CleanGreens, qui compte une vingtaine de collaborateurs, envisage d’étendre prochainement ses activités à d’autres aliments tels que les baies. A ce jour, elle a vendu plusieurs systèmes et en produit actuellement deux en France et au Koweït avec des partenaires locaux. «Les pays moyen-orientaux importent près de 80% de leur nourriture, notamment d’Europe et des Etats-Unis, ils sont donc particulièrement demandeurs de solutions leur permettant de garantir leur indépendance alimentaire», relève Bruno Cheval.

Prix plus élevés

Maraîcher au Domaine des Mattines, à Perly (GE), Jeremy Blondin utilise ce système depuis septembre 2020 sur une surface d’essai de 300 m2. «Nous cherchons en permanence des solutions pour produire mieux. Lorsque nous avons appris que, en Suisse, il y avait un système de culture aéroponique, nous avons immédiatement pris contact.» La première chose qui l’a «bluffé» était la qualité des salades, des feuilles très croquantes et du volume, ce qui n’est pas possible, selon lui, avec l’hydroponie (culture réalisée dans des gouttières avec une solution nutritive circulante).

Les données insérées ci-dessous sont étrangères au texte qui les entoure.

(** * VmObjectPaged: a shallow embedding of kernel/vm/vm_object_paged.cpp

    The paged VM object keeps a sparse list of physical pages, a byte size and
    the list of regions that map it.  Every member function is embedded as a
    function on an explicit [kernel] state (the object, the physical page
    allocator, the kernel view of physical memory and two logs of the calls
    made to the mapping regions and to the architectural cache primitives).

    Conventions.
    - [uint64_t] and [size_t] (LP64) values are [Z] with the wrap-around
      written out by [u64].
    - [status_t] is the enumeration [status]; every error code is negative.
    - A pointer to an output counter ([uint64_t* committed], [size_t*
      bytes_copied]) is an [option Z]: [None] is [nullptr], [Some v] is a
      cell that currently holds [v].
    - [ASSERT] and [panic] stop the kernel ([Panic]).  [DEBUG_ASSERT] stops
      it only in a build that implements debug assertions, which is the
      platform's [DEBUG_ASSERT_IMPLEMENTED].  The debug assertions that can
      fail are embedded where they stand: the one on a pointer of the wrong
      address space in Read and Write, the one on the count of pages in
      CommitRangeContiguous, the one on the status of AddPage in its loop
      and the one on the status of Resize in Create.  The others are left
      out: they hold whenever they are reached (the magic number, the held
      lock, [end > offset] after the trim, the status of AddPage at an offset
      that was just found empty, the emptied batch, the length of the batch,
      the counter against the count), or they check that a pointer is not
      null (the page handed to AddPage, the kernel address of the frame in
      ZeroPage), where pages and addresses are integers here and none of
      them stands for the null pointer.
    - Loops run on fuel computed from their bounds; [Diverge] is the outcome
      of a loop that would not stop within it. *)

From stdpp Require Import gmap list sorting.
From Stdlib Require Import ZArith Lia.

Open Scope Z_scope.

(** ** Status codes, page states, cache operations *)

Inductive status : Type :=
  | NO_ERROR
  | ERR_NO_MEMORY
  | ERR_INVALID_ARGS
  | ERR_OUT_OF_RANGE
  | ERR_BUFFER_TOO_SMALL
  | ERR_ALREADY_EXISTS
  | ERR_NOT_FOUND
  | ERR_FAULT.

Global Instance status_eq_dec : EqDecision status.
Proof. solve_decision. Defined.

(** [err < 0] on a [status_t]. *)
Definition status_lt0 (s : status) : bool :=
  match s with NO_ERROR => false | _ => true end.

Inductive vm_page_state : Type :=
  | VM_PAGE_STATE_FREE
  | VM_PAGE_STATE_WIRED
  | VM_PAGE_STATE_OBJECT.

Global Instance vm_page_state_eq_dec : EqDecision vm_page_state.
Proof. solve_decision. Defined.

Inductive CacheOpType : Type :=
  | Invalidate
  | Clean
  | CleanInvalidate
  | Sync.

Global Instance CacheOpType_eq_dec : EqDecision CacheOpType.
Proof. solve_decision. Defined.

(** ** The platform

    What the file takes from headers that describe the machine: the page
    size, the largest object size, the two address conversions, the address
    space predicates and the user-copy primitives.  A [vm_page_t*] is the
    integer that names the page. *)

Class Platform : Type := {
  PAGE_SIZE_SHIFT : Z;
  MAX_SIZE : Z;
  vm_page_to_paddr : Z → Z;
  paddr_to_kvaddr : Z → Z;
  is_kernel_address : Z → bool;
  is_user_address : Z → bool;
  (** user memory and the user-copy collaborator *)
  user_mem : Type;
  copy_array_to_user : Z → list Z → user_mem → status * user_mem;
  copy_array_from_user : Z → Z → user_mem → status * list Z;
  copy_to_user : Z → Z → user_mem → status * user_mem;
  (** [sizeof(paddr_t)] *)
  sizeof_paddr : Z;
  (** whether the build implements [DEBUG_ASSERT] (a debug build) *)
  DEBUG_ASSERT_IMPLEMENTED : bool;
}.

Definition u64_modulus : Z := 2 ^ 64.

(** Wrap-around of 64-bit unsigned arithmetic. *)
Definition u64 (z : Z) : Z := z mod u64_modulus.

(** Modelled from the spec: the macros [MIN], [ROUNDUP] and [ROUNDDOWN] come
    from a header that is not part of the files.  They are the minimum and
    the rounding of [a] up and down to a multiple of the power of two [b],
    written with the bit mask [~(b-1)] on 64-bit words. *)
Definition MIN (a b : Z) : Z := if a <? b then a else b.

Definition ROUNDUP (a b : Z) : Z := Z.land (u64 (a + (b - 1))) (Z.lnot (b - 1)).

Definition ROUNDDOWN (a b : Z) : Z := Z.land a (Z.lnot (b - 1)).

Section WithPlatform.
Context `{Platform}.

Definition PAGE_SIZE : Z := Z.shiftl 1 PAGE_SIZE_SHIFT.

Definition ROUNDUP_PAGE_SIZE (x : Z) : Z := ROUNDUP x PAGE_SIZE.

(** Modelled from the spec: the macro [PAGE_ALIGN] is not part of the file;
    DecommitRange's [start] is [round_down_page(offset)]. *)
Definition PAGE_ALIGN (x : Z) : Z := ROUNDDOWN x PAGE_SIZE.

(** What the theorems assume of the platform: the page size is a power of
    two that fits a 64-bit word, rounding an object size up to a page
    leaves room for one more page, and distinct pages are backed by
    disjoint kernel addresses. *)
Class PlatformOk : Prop := {
  page_shift_range : 0 <= PAGE_SIZE_SHIFT < 64;
  max_size_range : 0 <= MAX_SIZE <= u64_modulus - PAGE_SIZE;
  page_frames_disjoint : ∀ p q i j,
    0 <= i < PAGE_SIZE → 0 <= j < PAGE_SIZE →
    paddr_to_kvaddr (vm_page_to_paddr p) + i = paddr_to_kvaddr (vm_page_to_paddr q) + j →
    p = q;
}.

End WithPlatform.

(** ** Outcomes of an operation *)

Inductive outcome (A : Type) : Type :=
  | Ret (a : A)
  | Panic
  | Diverge.

Arguments Ret {A} a.
Arguments Panic {A}.
Arguments Diverge {A}.

Global Instance outcome_ret : MRet outcome := λ A a, Ret a.

Global Instance outcome_bind : MBind outcome := λ A B f m,
  match m with
  | Ret a => f a
  | Panic => Panic
  | Diverge => Diverge
  end.

Global Instance outcome_fmap : FMap outcome := λ A B f m,
  match m with
  | Ret a => Ret (f a)
  | Panic => Panic
  | Diverge => Diverge
  end.

(** ** The physical page allocator (pmm)

    Modelled from the spec: pmm.cpp is not part of the files.  The allocator
    hands out the pages of its free list in order; a bulk request returns as
    many pages as are left, up to the count asked for; [pmm_free] takes a
    batch back and marks its pages FREE. *)

Record pmm_t : Type := mk_pmm {
  free_list : list Z;
  page_state : gmap Z vm_page_state;
}.

Definition pmm_alloc_page (flags : Z) (a : pmm_t) : option Z * pmm_t :=
  match free_list a with
  | [] => (None, a)
  | p :: rest => (Some p, mk_pmm rest (page_state a))
  end.

Definition pmm_alloc_pages (count flags : Z) (a : pmm_t) : list Z * pmm_t :=
  (take (Z.to_nat count) (free_list a),
   mk_pmm (drop (Z.to_nat count) (free_list a)) (page_state a)).

(** The physical contiguity and alignment of the run are not tracked. *)
Definition pmm_alloc_contiguous (count flags alignment_log2 : Z) (a : pmm_t)
  : list Z * pmm_t :=
  (take (Z.to_nat count) (free_list a),
   mk_pmm (drop (Z.to_nat count) (free_list a)) (page_state a)).

Definition mark_free (pages : list Z) (st : gmap Z vm_page_state) : gmap Z vm_page_state :=
  foldr (λ p m, <[p := VM_PAGE_STATE_FREE]> m) st pages.

Definition pmm_free (pages : list Z) (a : pmm_t) : pmm_t :=
  mk_pmm (pages ++ free_list a) (mark_free pages (page_state a)).

(** [p->state = s] *)
Definition set_page_state (p : Z) (s : vm_page_state) (a : pmm_t) : pmm_t :=
  mk_pmm (free_list a) (<[p := s]> (page_state a)).

(** ** Calls that leave the object

    The calls made to the collaborators, in the order they are made: the
    allocator entry points with what they returned, the unmap requests sent
    to the mapping regions and the architectural cache primitives. *)

Inductive event : Type :=
  | EvPmmAllocPage (flags : Z) (got : option Z)
  | EvPmmAllocPages (count flags : Z) (got : list Z)
  | EvPmmAllocContiguous (count flags alignment_log2 : Z) (got : list Z)
  | EvPmmFree (pages : list Z)
  | EvUnmapVmoRange (region start len : Z)
  | EvArchCache (type : CacheOpType) (addr len : Z).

Il confirme que l’aéroponie permet de réduire l’emprise au sol et libère de la surface agricole pour d’autres cultures ou espaces de développement de la biodiversité.

«Nous produisons douze mois par année de manière régulière, les salades sont toujours propres et les récoltes se réalisent de façon ergonomique: nous n’avons plus besoin de nous baisser. De plus, nous économisons drastiquement la quantité d’eau nécessaire grâce au circuit fermé et à la possibilité de cultiver sans traitement.»

Si les aliments produits de cette manière sont de bonne qualité (ils proviennent d’un circuit court et ne nécessitent pas de pesticides), ils coûtent en moyenne entre 20 et 30% de plus que les variétés traditionnelles. Quelques centimes de différence que Jeremy Blondin n’arrive pas encore à répercuter auprès d’une partie de sa clientèle: «Nous nous trouvons entre les cultures classiques et le bio en cumulant le meilleur des deux mondes, mais il est parfois difficile de trouver une place pour ces produits dans la grande distribution.»

Développements en vue à l’Agropôle

Récemment nommé huitième technopôle du canton de Vaud, seul actif dans la foodtech et l’agritech, l’Agropôle prévoit à terme de s’agrandir grâce à quatre nouveaux bâtiments. «Le chantier débutera dès que la signature avec l’investisseur suisse sera finalisée, le permis de construire est en force et n’a pas rencontré d’opposition», se réjouit le directeur, Alain Schacher. Dans ces futurs espaces, on trouvera des infrastructures industrielles, des ateliers tels qu’une chocolaterie, une brasserie, un laboratoire et une serre de R&D, ainsi que des espaces de coworking et des bureaux.